Task | Below are records; reproduce exactly the lines from the one that has "(* ===== verification/Ir.v ===== *)" through the one that has "Inductive NativeLeafKind : Type := OcoreI64.", ends included, and nothing more.

━━━━━ Supplied records ━━━━━

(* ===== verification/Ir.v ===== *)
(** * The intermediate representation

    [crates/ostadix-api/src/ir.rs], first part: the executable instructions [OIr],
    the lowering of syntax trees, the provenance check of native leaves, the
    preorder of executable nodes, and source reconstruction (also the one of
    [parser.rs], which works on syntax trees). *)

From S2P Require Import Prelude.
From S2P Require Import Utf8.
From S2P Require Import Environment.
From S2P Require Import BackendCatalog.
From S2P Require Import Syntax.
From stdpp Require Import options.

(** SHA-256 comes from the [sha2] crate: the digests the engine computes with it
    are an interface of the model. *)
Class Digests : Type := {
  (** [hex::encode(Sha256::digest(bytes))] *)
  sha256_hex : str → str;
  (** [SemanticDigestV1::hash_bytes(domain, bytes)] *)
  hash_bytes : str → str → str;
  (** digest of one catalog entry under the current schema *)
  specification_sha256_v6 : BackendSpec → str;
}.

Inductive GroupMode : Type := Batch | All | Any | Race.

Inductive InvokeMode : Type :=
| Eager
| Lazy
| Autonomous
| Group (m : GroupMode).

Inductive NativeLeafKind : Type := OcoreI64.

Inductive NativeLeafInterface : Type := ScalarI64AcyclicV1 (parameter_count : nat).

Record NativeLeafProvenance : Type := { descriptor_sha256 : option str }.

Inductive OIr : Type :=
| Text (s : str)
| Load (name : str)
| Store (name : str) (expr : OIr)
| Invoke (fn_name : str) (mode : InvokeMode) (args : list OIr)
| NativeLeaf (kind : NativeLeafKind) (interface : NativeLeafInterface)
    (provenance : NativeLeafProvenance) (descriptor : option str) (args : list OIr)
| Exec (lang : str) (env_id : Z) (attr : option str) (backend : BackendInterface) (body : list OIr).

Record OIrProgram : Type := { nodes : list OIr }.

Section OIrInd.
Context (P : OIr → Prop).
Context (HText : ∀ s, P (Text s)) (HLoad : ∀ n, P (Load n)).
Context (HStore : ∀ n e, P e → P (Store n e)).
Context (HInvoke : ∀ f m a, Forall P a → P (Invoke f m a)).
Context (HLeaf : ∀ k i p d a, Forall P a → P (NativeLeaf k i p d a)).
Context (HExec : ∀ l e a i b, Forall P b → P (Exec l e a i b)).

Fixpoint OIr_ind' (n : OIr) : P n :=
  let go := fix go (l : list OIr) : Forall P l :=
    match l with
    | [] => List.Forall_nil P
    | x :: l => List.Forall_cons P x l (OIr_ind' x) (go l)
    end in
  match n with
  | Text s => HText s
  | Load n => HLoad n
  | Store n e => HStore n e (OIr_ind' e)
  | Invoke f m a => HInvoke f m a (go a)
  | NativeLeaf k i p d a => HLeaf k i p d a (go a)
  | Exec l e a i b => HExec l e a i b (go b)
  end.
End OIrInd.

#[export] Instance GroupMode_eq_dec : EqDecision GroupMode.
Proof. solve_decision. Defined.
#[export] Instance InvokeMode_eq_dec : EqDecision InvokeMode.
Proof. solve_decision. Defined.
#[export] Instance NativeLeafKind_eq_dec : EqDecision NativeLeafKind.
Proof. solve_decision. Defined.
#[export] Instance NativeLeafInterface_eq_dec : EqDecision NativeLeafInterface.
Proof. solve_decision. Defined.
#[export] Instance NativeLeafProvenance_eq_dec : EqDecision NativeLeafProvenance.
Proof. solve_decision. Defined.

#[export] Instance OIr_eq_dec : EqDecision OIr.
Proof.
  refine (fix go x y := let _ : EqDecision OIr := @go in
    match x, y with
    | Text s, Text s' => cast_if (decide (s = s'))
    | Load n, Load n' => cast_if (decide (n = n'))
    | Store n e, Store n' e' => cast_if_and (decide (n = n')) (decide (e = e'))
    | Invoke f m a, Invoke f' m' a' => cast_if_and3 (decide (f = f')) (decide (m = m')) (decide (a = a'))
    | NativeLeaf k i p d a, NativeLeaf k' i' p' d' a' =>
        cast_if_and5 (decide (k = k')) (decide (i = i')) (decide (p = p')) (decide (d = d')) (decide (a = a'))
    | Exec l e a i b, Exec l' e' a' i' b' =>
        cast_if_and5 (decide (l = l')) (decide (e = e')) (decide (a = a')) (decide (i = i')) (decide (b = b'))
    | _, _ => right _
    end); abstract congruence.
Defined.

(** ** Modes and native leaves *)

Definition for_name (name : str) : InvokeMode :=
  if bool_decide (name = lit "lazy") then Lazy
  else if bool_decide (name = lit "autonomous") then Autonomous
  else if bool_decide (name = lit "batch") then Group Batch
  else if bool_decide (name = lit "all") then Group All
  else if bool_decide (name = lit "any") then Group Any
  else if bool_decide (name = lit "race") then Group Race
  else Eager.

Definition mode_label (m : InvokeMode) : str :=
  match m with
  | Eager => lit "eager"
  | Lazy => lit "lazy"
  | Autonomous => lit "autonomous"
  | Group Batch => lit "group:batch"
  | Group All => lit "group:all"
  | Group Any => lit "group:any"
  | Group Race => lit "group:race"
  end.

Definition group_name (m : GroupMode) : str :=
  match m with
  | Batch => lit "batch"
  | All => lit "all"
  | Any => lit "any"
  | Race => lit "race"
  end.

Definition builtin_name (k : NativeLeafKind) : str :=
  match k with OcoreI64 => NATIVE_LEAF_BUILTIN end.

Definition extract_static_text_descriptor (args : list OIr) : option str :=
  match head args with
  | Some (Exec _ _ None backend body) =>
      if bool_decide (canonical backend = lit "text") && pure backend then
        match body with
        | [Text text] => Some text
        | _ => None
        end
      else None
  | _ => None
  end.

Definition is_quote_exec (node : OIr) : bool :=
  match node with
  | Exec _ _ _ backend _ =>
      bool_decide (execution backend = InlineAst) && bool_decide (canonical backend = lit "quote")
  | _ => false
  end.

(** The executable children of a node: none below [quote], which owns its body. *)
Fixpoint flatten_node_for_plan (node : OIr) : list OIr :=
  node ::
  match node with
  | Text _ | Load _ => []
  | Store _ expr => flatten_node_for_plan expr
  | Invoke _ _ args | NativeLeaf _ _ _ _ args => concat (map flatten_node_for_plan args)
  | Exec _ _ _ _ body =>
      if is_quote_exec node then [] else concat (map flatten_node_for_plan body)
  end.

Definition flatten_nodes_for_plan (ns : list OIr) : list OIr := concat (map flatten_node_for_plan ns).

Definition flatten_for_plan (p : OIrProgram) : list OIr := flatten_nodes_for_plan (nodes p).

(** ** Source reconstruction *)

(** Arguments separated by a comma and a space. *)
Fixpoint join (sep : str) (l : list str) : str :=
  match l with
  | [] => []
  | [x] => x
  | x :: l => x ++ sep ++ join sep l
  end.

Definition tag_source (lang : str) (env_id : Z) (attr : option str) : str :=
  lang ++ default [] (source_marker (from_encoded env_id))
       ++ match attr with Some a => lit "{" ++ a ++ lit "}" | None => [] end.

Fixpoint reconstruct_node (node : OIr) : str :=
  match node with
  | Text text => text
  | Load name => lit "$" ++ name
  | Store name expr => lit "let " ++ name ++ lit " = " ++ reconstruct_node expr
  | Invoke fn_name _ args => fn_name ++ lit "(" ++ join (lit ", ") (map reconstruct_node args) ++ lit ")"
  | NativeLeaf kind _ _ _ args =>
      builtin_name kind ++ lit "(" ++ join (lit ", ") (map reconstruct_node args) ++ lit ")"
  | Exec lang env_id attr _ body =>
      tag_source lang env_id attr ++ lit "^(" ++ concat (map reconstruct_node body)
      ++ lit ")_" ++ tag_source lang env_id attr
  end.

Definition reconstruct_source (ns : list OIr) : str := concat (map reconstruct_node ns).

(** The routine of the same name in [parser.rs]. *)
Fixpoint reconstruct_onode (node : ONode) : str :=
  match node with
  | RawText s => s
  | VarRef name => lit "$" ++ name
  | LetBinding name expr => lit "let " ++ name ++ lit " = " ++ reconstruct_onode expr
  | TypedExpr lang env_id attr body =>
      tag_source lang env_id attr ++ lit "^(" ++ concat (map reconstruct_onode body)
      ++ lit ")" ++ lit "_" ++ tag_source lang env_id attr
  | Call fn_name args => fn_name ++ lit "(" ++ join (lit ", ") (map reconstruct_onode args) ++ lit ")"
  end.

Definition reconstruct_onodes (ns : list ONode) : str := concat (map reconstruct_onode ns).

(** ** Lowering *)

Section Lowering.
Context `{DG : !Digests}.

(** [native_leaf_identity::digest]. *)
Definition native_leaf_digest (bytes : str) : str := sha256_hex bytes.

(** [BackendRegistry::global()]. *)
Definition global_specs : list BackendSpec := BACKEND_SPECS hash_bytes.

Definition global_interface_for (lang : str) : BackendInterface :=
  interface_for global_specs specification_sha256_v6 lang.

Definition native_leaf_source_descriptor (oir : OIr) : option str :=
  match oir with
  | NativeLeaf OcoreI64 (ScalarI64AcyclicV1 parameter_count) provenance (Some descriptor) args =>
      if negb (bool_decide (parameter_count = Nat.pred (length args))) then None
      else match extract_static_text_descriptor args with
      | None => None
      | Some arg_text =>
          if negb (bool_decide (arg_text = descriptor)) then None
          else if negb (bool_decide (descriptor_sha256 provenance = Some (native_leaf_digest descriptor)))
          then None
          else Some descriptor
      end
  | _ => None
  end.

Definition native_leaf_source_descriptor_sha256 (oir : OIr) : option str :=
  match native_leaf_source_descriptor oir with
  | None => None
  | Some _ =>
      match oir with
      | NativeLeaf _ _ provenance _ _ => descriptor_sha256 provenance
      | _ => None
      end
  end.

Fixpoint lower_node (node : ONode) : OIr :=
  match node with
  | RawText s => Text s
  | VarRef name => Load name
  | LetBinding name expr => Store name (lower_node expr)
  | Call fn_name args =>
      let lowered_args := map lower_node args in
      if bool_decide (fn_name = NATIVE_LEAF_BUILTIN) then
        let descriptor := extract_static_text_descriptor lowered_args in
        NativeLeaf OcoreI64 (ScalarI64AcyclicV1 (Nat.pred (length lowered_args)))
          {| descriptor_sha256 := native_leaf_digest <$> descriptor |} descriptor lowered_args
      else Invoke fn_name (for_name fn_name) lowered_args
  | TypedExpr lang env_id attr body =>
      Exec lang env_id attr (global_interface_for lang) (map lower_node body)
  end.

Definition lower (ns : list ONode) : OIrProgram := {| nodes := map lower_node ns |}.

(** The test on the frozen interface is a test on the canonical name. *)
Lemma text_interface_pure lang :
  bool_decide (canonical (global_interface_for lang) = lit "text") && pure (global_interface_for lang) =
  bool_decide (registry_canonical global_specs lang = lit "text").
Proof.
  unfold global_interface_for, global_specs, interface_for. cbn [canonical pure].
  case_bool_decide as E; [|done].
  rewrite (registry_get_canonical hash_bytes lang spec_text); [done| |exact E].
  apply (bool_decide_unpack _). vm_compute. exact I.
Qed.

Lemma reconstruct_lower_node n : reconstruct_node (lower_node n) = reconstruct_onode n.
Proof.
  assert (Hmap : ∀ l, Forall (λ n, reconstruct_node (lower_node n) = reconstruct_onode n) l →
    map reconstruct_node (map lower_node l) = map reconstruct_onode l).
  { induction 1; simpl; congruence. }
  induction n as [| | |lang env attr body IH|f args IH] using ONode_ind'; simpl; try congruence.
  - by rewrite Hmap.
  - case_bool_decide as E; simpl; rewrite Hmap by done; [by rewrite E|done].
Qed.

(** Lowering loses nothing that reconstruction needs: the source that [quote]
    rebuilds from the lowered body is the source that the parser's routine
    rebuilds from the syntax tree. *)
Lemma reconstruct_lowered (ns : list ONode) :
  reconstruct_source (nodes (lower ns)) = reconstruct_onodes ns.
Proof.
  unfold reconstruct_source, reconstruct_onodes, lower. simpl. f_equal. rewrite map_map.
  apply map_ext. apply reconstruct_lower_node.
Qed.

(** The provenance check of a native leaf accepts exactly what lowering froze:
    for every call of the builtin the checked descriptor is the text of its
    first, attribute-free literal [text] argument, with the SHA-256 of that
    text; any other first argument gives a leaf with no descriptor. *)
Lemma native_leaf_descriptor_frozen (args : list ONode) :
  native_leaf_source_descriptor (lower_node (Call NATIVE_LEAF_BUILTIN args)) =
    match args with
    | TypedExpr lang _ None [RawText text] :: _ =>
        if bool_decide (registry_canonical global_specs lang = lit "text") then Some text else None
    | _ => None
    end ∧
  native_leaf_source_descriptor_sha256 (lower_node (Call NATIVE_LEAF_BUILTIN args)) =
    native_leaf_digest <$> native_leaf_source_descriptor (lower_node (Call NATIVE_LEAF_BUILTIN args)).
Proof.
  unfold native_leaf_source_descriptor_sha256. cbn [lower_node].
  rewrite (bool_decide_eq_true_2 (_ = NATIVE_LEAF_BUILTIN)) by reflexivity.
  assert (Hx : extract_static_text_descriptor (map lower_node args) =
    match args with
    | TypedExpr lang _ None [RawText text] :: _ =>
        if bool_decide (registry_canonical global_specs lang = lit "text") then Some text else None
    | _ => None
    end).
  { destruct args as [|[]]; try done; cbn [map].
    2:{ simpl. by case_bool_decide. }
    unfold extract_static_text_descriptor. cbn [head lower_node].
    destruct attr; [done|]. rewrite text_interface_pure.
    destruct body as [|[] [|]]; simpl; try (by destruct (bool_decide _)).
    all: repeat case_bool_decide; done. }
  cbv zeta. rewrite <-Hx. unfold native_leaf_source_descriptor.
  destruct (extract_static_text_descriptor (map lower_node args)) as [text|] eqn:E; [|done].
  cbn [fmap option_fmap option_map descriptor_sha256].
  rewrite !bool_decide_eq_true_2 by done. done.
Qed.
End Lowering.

━━━━━
━━━━━ Supplied records ━━━━━

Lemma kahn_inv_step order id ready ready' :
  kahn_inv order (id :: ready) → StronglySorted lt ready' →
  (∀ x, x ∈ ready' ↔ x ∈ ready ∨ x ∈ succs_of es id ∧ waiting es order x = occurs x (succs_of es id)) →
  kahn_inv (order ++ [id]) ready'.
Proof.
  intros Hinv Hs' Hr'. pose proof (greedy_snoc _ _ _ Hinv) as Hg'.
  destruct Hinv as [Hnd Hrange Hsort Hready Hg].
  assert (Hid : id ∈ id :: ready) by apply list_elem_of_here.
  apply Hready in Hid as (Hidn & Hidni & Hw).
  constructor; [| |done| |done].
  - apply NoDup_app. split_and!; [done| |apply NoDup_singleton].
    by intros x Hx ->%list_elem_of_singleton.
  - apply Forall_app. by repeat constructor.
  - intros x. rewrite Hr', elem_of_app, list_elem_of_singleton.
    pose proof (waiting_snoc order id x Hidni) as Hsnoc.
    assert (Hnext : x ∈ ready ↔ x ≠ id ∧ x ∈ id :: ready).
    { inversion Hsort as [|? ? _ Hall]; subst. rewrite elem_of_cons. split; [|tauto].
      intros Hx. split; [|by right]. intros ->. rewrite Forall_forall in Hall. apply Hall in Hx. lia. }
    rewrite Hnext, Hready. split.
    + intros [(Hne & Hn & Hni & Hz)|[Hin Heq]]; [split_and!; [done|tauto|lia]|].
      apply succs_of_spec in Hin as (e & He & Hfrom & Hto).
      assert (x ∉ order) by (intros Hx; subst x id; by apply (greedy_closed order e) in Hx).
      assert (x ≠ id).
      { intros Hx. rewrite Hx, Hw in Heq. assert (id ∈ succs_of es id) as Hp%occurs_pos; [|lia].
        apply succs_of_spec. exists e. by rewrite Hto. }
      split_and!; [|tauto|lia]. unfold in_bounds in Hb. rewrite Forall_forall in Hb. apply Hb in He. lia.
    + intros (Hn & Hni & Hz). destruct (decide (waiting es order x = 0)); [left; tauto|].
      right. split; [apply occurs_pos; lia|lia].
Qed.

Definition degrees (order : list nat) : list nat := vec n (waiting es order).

━━━━━

Solution |
(* ===== verification/Ir.v ===== *)
(** * The intermediate representation

    [crates/ostadix-api/src/ir.rs], first part: the executable instructions [OIr],
    the lowering of syntax trees, the provenance check of native leaves, the
    preorder of executable nodes, and source reconstruction (also the one of
    [parser.rs], which works on syntax trees). *)

From S2P Require Import Prelude.
From S2P Require Import Utf8.
From S2P Require Import Environment.
From S2P Require Import BackendCatalog.
From S2P Require Import Syntax.
From stdpp Require Import options.

(** SHA-256 comes from the [sha2] crate: the digests the engine computes with it
    are an interface of the model. *)
Class Digests : Type := {
  (** [hex::encode(Sha256::digest(bytes))] *)
  sha256_hex : str → str;
  (** [SemanticDigestV1::hash_bytes(domain, bytes)] *)
  hash_bytes : str → str → str;
  (** digest of one catalog entry under the current schema *)
  specification_sha256_v6 : BackendSpec → str;
}.

Inductive GroupMode : Type := Batch | All | Any | Race.

Inductive InvokeMode : Type :=
| Eager
| Lazy
| Autonomous
| Group (m : GroupMode).

Inductive NativeLeafKind : Type := OcoreI64.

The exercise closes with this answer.